__Problem description__
The required lines are those that contain "unfold"; pull them out of the data and copy them.

__Records supplied__
(* ===== verification/RiskPaths.v ===== *)
(** * [arterm-command-risk]: path classification (crates/arterm-command-risk/src/paths.rs)

    Which paths may never be destroyed, and what one target of a destructive command is
    worth.  Everything is lexical: [normalize] resolves ["."] and [".."] on the text of a
    path, and the protected sets are compared component by component. *)

From S2P Require Export StdPath RiskModel.

Definition PROTECTED_CREDENTIAL_SUBPATHS : list string :=
  [".ssh"; ".gnupg"; ".aws"; ".kube"; ".docker"].

Definition PROTECTED_HOME_SUBPATHS : list string :=
  [".config"; ".arterm"; ".claude"; ".local"; ".local/share"; "Documents"; "Desktop"].

Definition PROTECTED_SYSTEM_PATHS : list string :=
  ["/"; "/bin"; "/boot"; "/dev"; "/etc"; "/lib"; "/lib64"; "/opt"; "/proc"; "/root";
   "/sbin"; "/srv"; "/sys"; "/usr"; "/var"; "/Applications"; "/System"; "/Library";
   "/Users"; "/home"].

Definition SYSTEM_PATHS_PROTECTED_RECURSIVELY : list string :=
  ["/bin"; "/boot"; "/dev"; "/etc"; "/lib"; "/lib64"; "/proc"; "/sbin"; "/sys"; "/usr";
   "/var/lib"; "/System"; "/Library"].

(** One iteration of the loop of [normalize]. *)
Definition normalize_step (out : string) (c : Component) : string :=
  match c with
  | ParentDir => pop out
  | CurDir => out
  | other => push out (as_os_str other)
  end.

Definition normalize (path : string) : string :=
  let out := foldl normalize_step "" (components path) in
  if is_empty out then "/" else out.

Definition expand_home (home raw : string) : string :=
  let text := replace "$HOME" home (replace "${HOME}" home raw) in
  if String.eqb text "~" then home
  else match strip_prefix "~/" text with
       | Some rest => home +:+ "/" +:+ rest
       | None => text
       end.

Definition expand (raw : string) (ctx : RiskContext) : string :=
  let text :=
    match home_dir ctx with Some home => expand_home home raw | None => raw end in
  if is_absolute text then normalize text
  else match working_dir ctx with
       | Some cwd => normalize (path_join cwd text)
       | None => text
       end.

Definition is_catastrophic_target (path0 : string) (ctx : RiskContext) : bool :=
  let path := normalize path0 in
  if existsb (λ p, path_eq path p) PROTECTED_SYSTEM_PATHS then true
  else if existsb (λ p, path_starts_with path p) SYSTEM_PATHS_PROTECTED_RECURSIVELY then true
  else
    match home_dir ctx with
    | None => false
    | Some home0 =>
        let home := normalize home0 in
        if path_eq path home then true
        else if existsb (λ sub, path_starts_with path (path_join home sub))
                  PROTECTED_CREDENTIAL_SUBPATHS then true
        else existsb (λ sub, path_eq path (path_join home sub)) PROTECTED_HOME_SUBPATHS
    end.

Definition is_temp_path (path : string) : bool :=
  existsb (λ prefix, path_starts_with path prefix) ["/tmp"; "/var/tmp"; "/private/tmp"].

(** [ctx.working_dir.is_some_and(|cwd| path.starts_with(normalize(cwd)))] *)
Definition inside_working_dir (path : string) (ctx : RiskContext) : bool :=
  match working_dir ctx with
  | Some cwd => path_starts_with path (normalize cwd)
  | None => false
  end.

Definition has_glob (s : string) : bool := contains_char "*" s || contains_char "?" s.

Definition reason_glob_protected : string :=
  "would destroy the entire contents of a protected directory".
Definition reason_glob_bounded : string :=
  "glob is bounded to the working or temporary directory".
Definition reason_glob_unknown : string :=
  "target contains a glob, so the exact set of affected files is not known before execution".
Definition reason_protected : string :=
  "targets a protected system or home path that must never be destroyed".
Definition reason_runtime : string :=
  "target is computed at runtime (variable or command substitution), so its value cannot be checked in advance".
Definition reason_device : string :=
  "writes directly to a device node, which can destroy a filesystem or disk".
Definition reason_recursive : string :=
  "recursive delete inside the working directory".
Definition reason_outside : string :=
  "destructive operation targets a concrete path outside the working directory".

(** The glob branch of [classify_target]. *)
Definition classify_glob (expanded raw : string) (ctx : RiskContext) : RiskFinding :=
  if match parent expanded with
     | Some parent_of_glob =>
         is_catastrophic_target parent_of_glob ctx &&
         match file_name expanded with Some n => String.eqb n "*" | None => false end
     | None => false
     end
  then mkFinding Catastrophic reason_glob_protected (Some raw)
  else if match parent expanded with
          | Some parent => negb (has_glob parent) &&
                           (inside_working_dir parent ctx || is_temp_path parent)
          | None => false
          end
  then mkFinding Low reason_glob_bounded (Some raw)
  else mkFinding Confirm reason_glob_unknown (Some raw).
(* ===== verification/Assess.v ===== *)
(** * [arterm-command-risk]: assessing a command (crates/arterm-command-risk/src/lib.rs)

    [assess] cuts a command line into segments and collects the findings of each.  A
    segment is unwrapped ([sudo], [env], ...) down to the program it runs; a shell's script
    arguments are assessed in their turn, every other program by what its operands and
    redirections would destroy.  The recursion into scripts runs on fuel; [assess] supplies
    the length of the command, which [assess_total] proves to be enough. *)

From S2P Require Export Tokenize RiskPaths.

Definition DESTRUCTIVE_COMMANDS : list string :=
  ["rm"; "rmdir"; "shred"; "unlink"; "truncate"; "dd"; "mkfs"; "fdisk"; "parted";
   "wipefs"; "srm"].

Definition WRAPPER_COMMANDS : list string :=
  ["sudo"; "doas"; "env"; "nice"; "ionice"; "time"; "timeout"; "nohup"; "xargs"; "command";
   "builtin"; "exec"; "setsid"; "stdbuf"; "chroot"; "su"; "watch"; "eval"].

Definition SHELL_CONTROL_PREFIXES : list string :=
  ["then"; "do"; "else"; "elif"; "if"; "while"; "until"; "case"; "in"; "select"].

Definition wrapper_flag_takes_value (wrapper flag : string) : bool :=
  if one_of ["sudo"; "doas"] wrapper then
    one_of ["-u"; "--user"; "-g"; "--group"; "-C"] flag
  else if String.eqb wrapper "nice" then one_of ["-n"; "--adjustment"] flag
  else if String.eqb wrapper "ionice" then
    one_of ["-c"; "--class"; "-n"; "--classdata"; "-p"; "--pid"] flag
  else if String.eqb wrapper "timeout" then
    one_of ["-s"; "--signal"; "-k"; "--kill-after"] flag
  else if String.eqb wrapper "xargs" then
    one_of ["-n"; "--max-args"; "-P"; "--max-procs"; "-s"; "--max-chars"] flag
  else if String.eqb wrapper "chroot" then one_of ["--userspec"; "--groups"] flag
  else false.

Definition SHELL_COMMANDS : list string := ["sh"; "bash"; "zsh"; "dash"; "ksh"; "fish"].

Definition CONDITIONALLY_DESTRUCTIVE : list (string * list string) :=
  [("find", ["-delete"; "-exec"]); ("git", ["clean"]); ("chmod", ["-R"]); ("chown", ["-R"])].

Definition is_safe_redirect_sink (raw : string) : bool :=
  one_of ["/dev/null"; "/dev/stdout"; "/dev/stderr"; "NUL"] raw.

(** The loop that strips shell grammar words. *)
Fixpoint strip_control (tokens : list Token) : list Token :=
  match tokens with
  | token :: rest =>
      match rest with
      | [] => tokens
      | _ :: _ => if one_of SHELL_CONTROL_PREFIXES (text token) then strip_control rest
                  else tokens
      end
  | [] => tokens
  end.

Definition is_number (t : Token) : bool :=
  string_forallb (λ c, is_ascii_digit c || Ascii.eqb c ".") (text t).

(** The inner loop: a wrapper's own options and assignments are skipped. *)
Fixpoint skip_wrapper_args (wrapper : string) (rest : list Token) : list Token :=
  match rest with
  | [] => []
  | token :: rest' =>
      if is_operator token || contains_char "=" (text token)
      then skip_wrapper_args wrapper rest'
      else if is_flag token then
        if wrapper_flag_takes_value wrapper (text token)
        then match rest' with _ :: rest'' => skip_wrapper_args wrapper rest'' | [] => [] end
        else skip_wrapper_args wrapper rest'
      else if is_number token then skip_wrapper_args wrapper rest'
      else rest
  end.

(** The unwrapping loop: the last wrapper seen and the tokens it runs. *)
Fixpoint unwrap (fuel : nat) (wrapped_by : option string) (tokens : list Token)
  : option (option string * list Token) :=
  match tokens with
  | [] => Some (wrapped_by, [])
  | first :: rest =>
      let name := basename first in
      if one_of WRAPPER_COMMANDS name then
        match fuel with
        | S fuel' => unwrap fuel' (Some name) (skip_wrapper_args name rest)
        | 0 => None
        end
      else Some (wrapped_by, tokens)
  end.

Definition finding_hidden (wrapper : string) : RiskFinding :=
  mkFinding Confirm
    ("`" +:+ wrapper +:+ "` runs another command that could not be identified statically")
    None.

Definition finding_pipe (program : string) : RiskFinding :=
  mkFinding Confirm
    ("`" +:+ program +:+ "` deletes paths supplied by a pipe, so the set of affected files cannot be checked before it runs")
    None.

Definition finding_no_target (program : string) : RiskFinding :=
  mkFinding Confirm
    ("`" +:+ program +:+ "` is destructive but its target could not be determined statically, so its blast radius is unknown")
    None.

(** The flags that make a program destructive. *)
Definition conditional_flags (program : string) : option (list string) :=
  snd <$> List.find (λ p, String.eqb p.1 program) CONDITIONALLY_DESTRUCTIVE.

Definition is_triggered (program : string) (tokens : list Token) : bool :=
  if one_of DESTRUCTIVE_COMMANDS program then true
  else match conditional_flags program with
       | Some flags => existsb (λ t, one_of flags (text t)) tokens
       | None => false
       end.

Definition redirect_targets (tokens : list Token) : list Token :=
  List.filter is_truncating_redirect_target tokens.

(** What the command would write or delete. *)
Definition segment_targets (triggered : bool) (tokens : list Token) : list Token :=
  (if triggered
   then List.filter (λ t, negb (is_flag t) && negb (is_operator t)) (drop 1 tokens)
   else [])
  ++ List.filter (λ t, negb (is_safe_redirect_sink (text t))) (redirect_targets tokens).

(** A [dd]-style [key=value] operand names its path after the equals sign. *)
Definition raw_operand (t : Token) : string :=
  match split_once "=" (text t) with
  | Some (key, value) => if one_of ["of"; "if"; "seek"; "conv"] key then value else text t
  | None => text t
  end.

Definition target_finding (recursive : bool) (ctx : RiskContext) (t : Token)
  : list RiskFinding :=
  let raw := raw_operand t in
  match classify_target (expand raw ctx) raw recursive ctx with
  | Some f => [f]
  | None => []
  end.

(** The part of [assess_segment] after the shell branch, for an unwrapped command. *)
Definition assess_program (tokens : list Token) (program : Token) (ctx : RiskContext)
  : list RiskFinding :=
  let program_name := basename program in
  let triggered := is_triggered program_name tokens in
  if negb triggered && bool_decide (redirect_targets tokens = []) then []
  else
    let targets := segment_targets triggered tokens in
    let piped := if triggered && receives_pipe program
                 then [finding_pipe program_name] else [] in
    if triggered && bool_decide (targets = [])
    then piped ++ [finding_no_target program_name]
    else
      let recursive := triggered && existsb is_recursive_flag tokens in
      piped ++ flat_map (target_finding recursive ctx) targets.

(** Collect the findings of a loop whose body may run out of fuel. *)
Fixpoint collect {A B} (f : A → option (list B)) (l : list A) : option (list B) :=
  match l with
  | [] => Some []
  | x :: l' =>
      let?? ys := f x in
      let?? zs := collect f l' in
      Some (ys ++ zs)
  end.

Fixpoint assess_segment (fuel : nat) (ctx : RiskContext) (tokens0 : list Token)
  : option (list RiskFinding) :=
  match fuel with
  | 0 => None
  | S fuel' =>
      let tokens1 := strip_control tokens0 in
      let?? (wrapped_by, tokens) := unwrap (length tokens1) None tokens1 in
      match tokens with
      | [] => Some (match wrapped_by with Some w => [finding_hidden w] | None => [] end)
      | program :: args =>
          if one_of SHELL_COMMANDS (basename program) then
            collect
              (λ token, collect (assess_segment fuel' ctx) (split_segments (text token)))
              (List.filter (λ t, negb (is_flag t)) args)
          else Some (assess_program tokens program ctx)
      end
  end.

Definition assess_with (fuel : nat) (command : string) (ctx : RiskContext)
  : option RiskAssessment :=
  let?? fs := collect (assess_segment fuel ctx) (split_segments command) in
  Some (match fs with [] => safe_assessment | _ => from_findings fs end).

(** [assess], with the fuel the command's length bounds. *)
Definition assess (command : string) (ctx : RiskContext) : option RiskAssessment :=
  assess_with (S (String.length command)) command ctx.

(** ** The loops terminate *)

Lemma skip_wrapper_args_length w ts : length (skip_wrapper_args w ts) <= length ts.
Proof.
  remember (length ts) as n eqn:Hn. revert ts Hn.
  induction n as [n IH] using lt_wf_ind. intros ts ->.
  destruct ts as [|t ts]; simpl; [lia|].
  assert (length (skip_wrapper_args w ts) <= length ts) as H1 by (eapply IH; [|done]; simpl; lia).
  repeat case_match; simpl in *; try lia.
  assert (length (skip_wrapper_args w l) <= length l) by (eapply IH; [|done]; lia). lia.
Qed.

Lemma skip_wrapper_args_suffix w ts : skip_wrapper_args w ts `suffix_of` ts.
Proof.
  remember (length ts) as n eqn:Hn. revert ts Hn.
  induction n as [n IH] using lt_wf_ind. intros ts ->.
  destruct ts as [|t ts]; [done|]. cbn [skip_wrapper_args].
  assert (skip_wrapper_args w ts `suffix_of` t :: ts) as H1.
  { apply suffix_cons_r. eapply IH; [|done]. simpl; lia. }
  repeat case_match; subst; try done; try apply suffix_nil.
  do 2 apply suffix_cons_r. eapply IH; [|done]. simpl; lia.
Qed.

Lemma unwrap_total fuel wb ts :
  length ts <= fuel → ∃ wb' ts', unwrap fuel wb ts = Some (wb', ts') ∧ ts' `suffix_of` ts.
Proof.
  revert wb ts. induction fuel as [|fuel IH]; intros wb ts Hlen;
    destruct ts as [|t ts]; simpl in *; try lia; [by do 2 eexists..|].
  destruct (one_of WRAPPER_COMMANDS (basename t)); [|by do 2 eexists].
  pose proof (skip_wrapper_args_length (basename t) ts).
  destruct (IH (Some (basename t)) (skip_wrapper_args (basename t) ts)) as (wb' & ts' & H' & Hs);
    [lia|]. exists wb', ts'. split; [done|].
  etrans; [done|]. apply suffix_cons_r, skip_wrapper_args_suffix.
Qed.

Lemma strip_control_suffix ts : strip_control ts `suffix_of` ts.
Proof.
  induction ts as [|t [|u ts] IH]; simpl in *; [done|done|].
  destruct (one_of SHELL_CONTROL_PREFIXES (text t)); [|done]. by apply suffix_cons_r.
Qed.

Lemma suffix_tokens_size ts ts' : ts' `suffix_of` ts → tokens_size ts' <= tokens_size ts.
Proof. intros [k ->]. unfold tokens_size. rewrite sum_of_app. lia. Qed.

Lemma collect_total {A B} (f : A → option (list B)) l :
  (∀ x, x ∈ l → is_Some (f x)) → is_Some (collect f l).
Proof.
  induction l as [|x l IH]; intros H; simpl; [by eexists|].
  destruct (H x) as [ys ->]; [set_solver|].
  destruct IH as [zs ->]; [set_solver|]. by eexists.
Qed.

Lemma collect_Some_elem {A B} (f : A → option (list B)) l r :
  collect f l = Some r → ∀ x, x ∈ l → ∃ ys, f x = Some ys ∧ ys ⊆ r.
Proof.
  revert r. induction l as [|y l IH]; intros r Hr x Hx; [set_solver|].
  simpl in Hr. destruct (f y) as [ys|] eqn:Hy; [|done].
  destruct (collect f l) as [zs|] eqn:Hz; [|done]. simplify_eq.
  apply elem_of_cons in Hx as [->|Hx]; [exists ys; set_solver|].
  destruct (IH zs eq_refl x Hx) as (ys' & ? & ?). exists ys'. set_solver.
Qed.

Lemma collect_app {A B} (f : A → option (list B)) l1 l2 r1 r2 :
  collect f l1 = Some r1 → collect f l2 = Some r2 → collect f (l1 ++ l2) = Some (r1 ++ r2).
Proof.
  revert r1. induction l1 as [|x l1 IH]; intros r1; simpl; [by intros [= <-]|].
  destruct (f x) as [ys|]; [|done]. destruct (collect f l1) as [zs|]; [|done].
  intros [= <-] H2. rewrite (IH zs) by done. by rewrite app_assoc.
Qed.

Lemma collect_mono {A B} (f g : A → option (list B)) l r :
  (∀ x ys, x ∈ l → f x = Some ys → g x = Some ys) →
  collect f l = Some r → collect g l = Some r.
Proof.
  revert r. induction l as [|x l IH]; intros r Hfg; simpl; [done|].
  destruct (f x) as [ys|] eqn:Hx; [|done]. rewrite (Hfg x ys) by set_solver.
  destruct (collect f l) as [zs|] eqn:Hl; [|done].
  rewrite (IH zs); [done| |done]. set_solver.
Qed.

Lemma shell_name_size t :
  one_of SHELL_COMMANDS (basename t) = true → 0 < token_size t.
Proof.
  unfold token_size. destruct t as [tx rp rt op]. unfold basename. simpl.
  by destruct tx; [|simpl; lia].
Qed.

Lemma split_segments_elem_size command seg :
  seg ∈ split_segments command → tokens_size seg <= String.length command.
Proof.
  intros Hs. pose proof (split_segments_size command).
  pose proof (sum_of_elem tokens_size (split_segments command) seg Hs).
  unfold segments_size in *. lia.
Qed.

(** A script argument is shorter than the command that carries it. *)
Lemma script_smaller (program token : Token) args ts0 seg :
  program :: args `suffix_of` ts0 →
  one_of SHELL_COMMANDS (basename program) = true → token ∈ args →
  seg ∈ split_segments (text token) → tokens_size seg < tokens_size ts0.
Proof.
  intros Hsuf Hsh Hin Hseg%split_segments_elem_size.
  apply suffix_tokens_size in Hsuf. apply shell_name_size in Hsh.
  pose proof (sum_of_elem token_size args token Hin).
  unfold tokens_size in Hsuf at 1. rewrite sum_of_cons in Hsuf.
  unfold token_size in *. lia.
Qed.

Lemma assess_segment_total fuel ctx ts :
  tokens_size ts < fuel → is_Some (assess_segment fuel ctx ts).
Proof.
  revert ts. induction fuel as [|fuel IH]; intros ts Hlt; [lia|]. cbn [assess_segment].
  destruct (unwrap_total (length (strip_control ts)) None (strip_control ts))
    as (wb & ts' & -> & Hsuf); [lia|].
  assert (ts' `suffix_of` ts) as Hsuf' by (etrans; [done|]; apply strip_control_suffix).
  destruct ts' as [|program args]; [by eexists|].
  destruct (one_of SHELL_COMMANDS (basename program)) eqn:Hsh; [|by eexists].
  apply collect_total. intros token Htok. apply collect_total. intros seg Hseg.
  apply IH. apply list_elem_of_In, filter_In in Htok as [Htok%list_elem_of_In _].
  pose proof (script_smaller program token args ts seg Hsuf' Hsh Htok Hseg). lia.
Qed.

(** More fuel does not change a result. *)
Lemma assess_segment_mono ctx ts : ∀ fuel fuel' r,
  fuel <= fuel' → assess_segment fuel ctx ts = Some r → assess_segment fuel' ctx ts = Some r.
Proof.
  intros fuel. revert ts. induction fuel as [|fuel IH]; intros ts fuel' r Hle; [done|].
  destruct fuel' as [|fuel']; [lia|]. cbn [assess_segment].
  destruct (unwrap _ _ _) as [[wb [|program args]]|]; [done| |done].
  destruct (one_of SHELL_COMMANDS (basename program)); [|done].
  apply collect_mono. intros token ys _. apply collect_mono. intros seg zs _.
  apply IH. lia.
Qed.

Lemma assess_segments_total fuel ctx command :
  String.length command < fuel →
  is_Some (collect (assess_segment fuel ctx) (split_segments command)).
Proof.
  intros Hlt. apply collect_total. intros seg Hseg. apply assess_segment_total.
  apply split_segments_elem_size in Hseg. lia.
Qed.

(** All findings of a command, with any sufficient fuel. *)
Lemma assess_findings command ctx fuel :
  String.length command < fuel →
  ∃ fs, collect (assess_segment fuel ctx) (split_segments command) = Some fs
        ∧ assess command ctx
          = Some (match fs with [] => safe_assessment | _ => from_findings fs end).
Proof.
  intros Hlt. unfold assess, assess_with.
  destruct (assess_segments_total (S (String.length command)) ctx command) as [fs Hfs]; [lia|].
  exists fs. rewrite Hfs. split; [|done].
  eapply collect_mono; [|exact Hfs]. intros seg ys _. apply assess_segment_mono. lia.
Qed.

Lemma level_of_findings fs :
  level (match fs with [] => safe_assessment | _ => from_findings fs end)
  = max_level (map f_level fs).
Proof. by destruct fs. Qed.

Lemma findings_of_findings fs :
  findings (match fs with [] => safe_assessment | _ => from_findings fs end) = fs.
Proof. by destruct fs. Qed.
(* ===== verification/PlanModel.v ===== *)
(** * [arterm-plan]: the shared plan (crates/arterm-plan/src/lib.rs)

    Plan items with free-text statuses, the versioned plan with its side maps, the status
    predicates, the plan-graph summary, the selection of runnable items and the assignment
    bookkeeping.  A Rust [HashMap] is a [gmap], a [HashSet] or [BTreeSet] a [gset]; where
    the source iterates a [HashMap] its order is a parameter ([cycle_visit_from]).
    Fields carry a prefix: [i_] for [PlanItem], [tp_] for [SwarmTaskProgress], [nm_] for
    [NodeMeta], [v_] for [VersionedPlan]. *)

From S2P Require Export Kahn.

(** ** Data *)

Record PlanItem := {
  i_content : string;
  i_status : string;
  i_priority : string;
  i_id : string;
  i_subsystem : option string;
  i_file_scope : list string;
  i_blocked_by : list string;
  i_assigned_to : option string;
}.

Record SwarmTaskProgress := {
  tp_assigned_session_id : option string;
  tp_assignment_summary : option string;
  tp_assigned_at_unix_ms : option N;
  tp_started_at_unix_ms : option N;
  tp_last_heartbeat_unix_ms : option N;
  tp_last_detail : option string;
  tp_last_checkpoint_unix_ms : option N;
  tp_checkpoint_summary : option string;
  tp_completed_at_unix_ms : option N;
  tp_stale_since_unix_ms : option N;
  tp_heartbeat_count : option N;
  tp_checkpoint_count : option N;
  tp_no_artifact_requeues : option N;
  tp_dead_assignee_reclaims : option N;
}.

Record NodeMeta := {
  nm_kind : option string;
  nm_parent : option string;
  nm_expanded : bool;
  nm_is_gate : bool;
  nm_planner : option string;
  nm_artifact_json : option string;
  nm_origin : option string;
}.

Record VersionedPlan := {
  v_items : list PlanItem;
  v_version : N;
  v_participants : gset string;
  v_task_progress : gmap string SwarmTaskProgress;
  v_mode : string;
  v_node_meta : gmap string NodeMeta;
}.

#[export] Instance PlanItem_eq_dec : EqDecision PlanItem. Proof. solve_decision. Defined.
#[export] Instance SwarmTaskProgress_eq_dec : EqDecision SwarmTaskProgress.
Proof. solve_decision. Defined.
#[export] Instance NodeMeta_eq_dec : EqDecision NodeMeta. Proof. solve_decision. Defined.

(** [SwarmTaskProgress::default] *)
Definition default_progress : SwarmTaskProgress :=
  {| tp_assigned_session_id := None; tp_assignment_summary := None;
     tp_assigned_at_unix_ms := None; tp_started_at_unix_ms := None;
     tp_last_heartbeat_unix_ms := None; tp_last_detail := None;
     tp_last_checkpoint_unix_ms := None; tp_checkpoint_summary := None;
     tp_completed_at_unix_ms := None; tp_stale_since_unix_ms := None;
     tp_heartbeat_count := None; tp_checkpoint_count := None;
     tp_no_artifact_requeues := None; tp_dead_assignee_reclaims := None |}.

(** [NodeMeta::default] *)
Definition default_meta : NodeMeta :=
  {| nm_kind := None; nm_parent := None; nm_expanded := false; nm_is_gate := false;
     nm_planner := None; nm_artifact_json := None; nm_origin := None |}.

(** [VersionedPlan::new] *)
Definition new_plan : VersionedPlan :=
  {| v_items := []; v_version := 0; v_participants := ∅; v_task_progress := ∅;
     v_mode := "light"; v_node_meta := ∅ |}.

Definition MAX_PLAN_ITEMS : nat := 2048.

(** Field assignments. *)
Definition set_items (items : list PlanItem) (p : VersionedPlan) : VersionedPlan :=
  {| v_items := items; v_version := v_version p; v_participants := v_participants p;
     v_task_progress := v_task_progress p; v_mode := v_mode p; v_node_meta := v_node_meta p |}.

Definition set_assigned_to (a : option string) (i : PlanItem) : PlanItem :=
  {| i_content := i_content i; i_status := i_status i; i_priority := i_priority i;
     i_id := i_id i; i_subsystem := i_subsystem i; i_file_scope := i_file_scope i;
     i_blocked_by := i_blocked_by i; i_assigned_to := a |}.

Definition set_session (s : option string) (t : SwarmTaskProgress) : SwarmTaskProgress :=
  {| tp_assigned_session_id := s; tp_assignment_summary := tp_assignment_summary t;
     tp_assigned_at_unix_ms := tp_assigned_at_unix_ms t;
     tp_started_at_unix_ms := tp_started_at_unix_ms t;
     tp_last_heartbeat_unix_ms := tp_last_heartbeat_unix_ms t;
     tp_last_detail := tp_last_detail t;
     tp_last_checkpoint_unix_ms := tp_last_checkpoint_unix_ms t;
     tp_checkpoint_summary := tp_checkpoint_summary t;
     tp_completed_at_unix_ms := tp_completed_at_unix_ms t;
     tp_stale_since_unix_ms := tp_stale_since_unix_ms t;
     tp_heartbeat_count := tp_heartbeat_count t; tp_checkpoint_count := tp_checkpoint_count t;
     tp_no_artifact_requeues := tp_no_artifact_requeues t;
     tp_dead_assignee_reclaims := tp_dead_assignee_reclaims t |}.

__Output below__
Proof. intros [k ->]. unfold tokens_size. rewrite sum_of_app. lia. Qed.
  unfold token_size. destruct t as [tx rp rt op]. unfold basename. simpl.
  unfold segments_size in *. lia.
  unfold tokens_size in Hsuf at 1. rewrite sum_of_cons in Hsuf.
  unfold token_size in *. lia.
  intros Hlt. unfold assess, assess_with.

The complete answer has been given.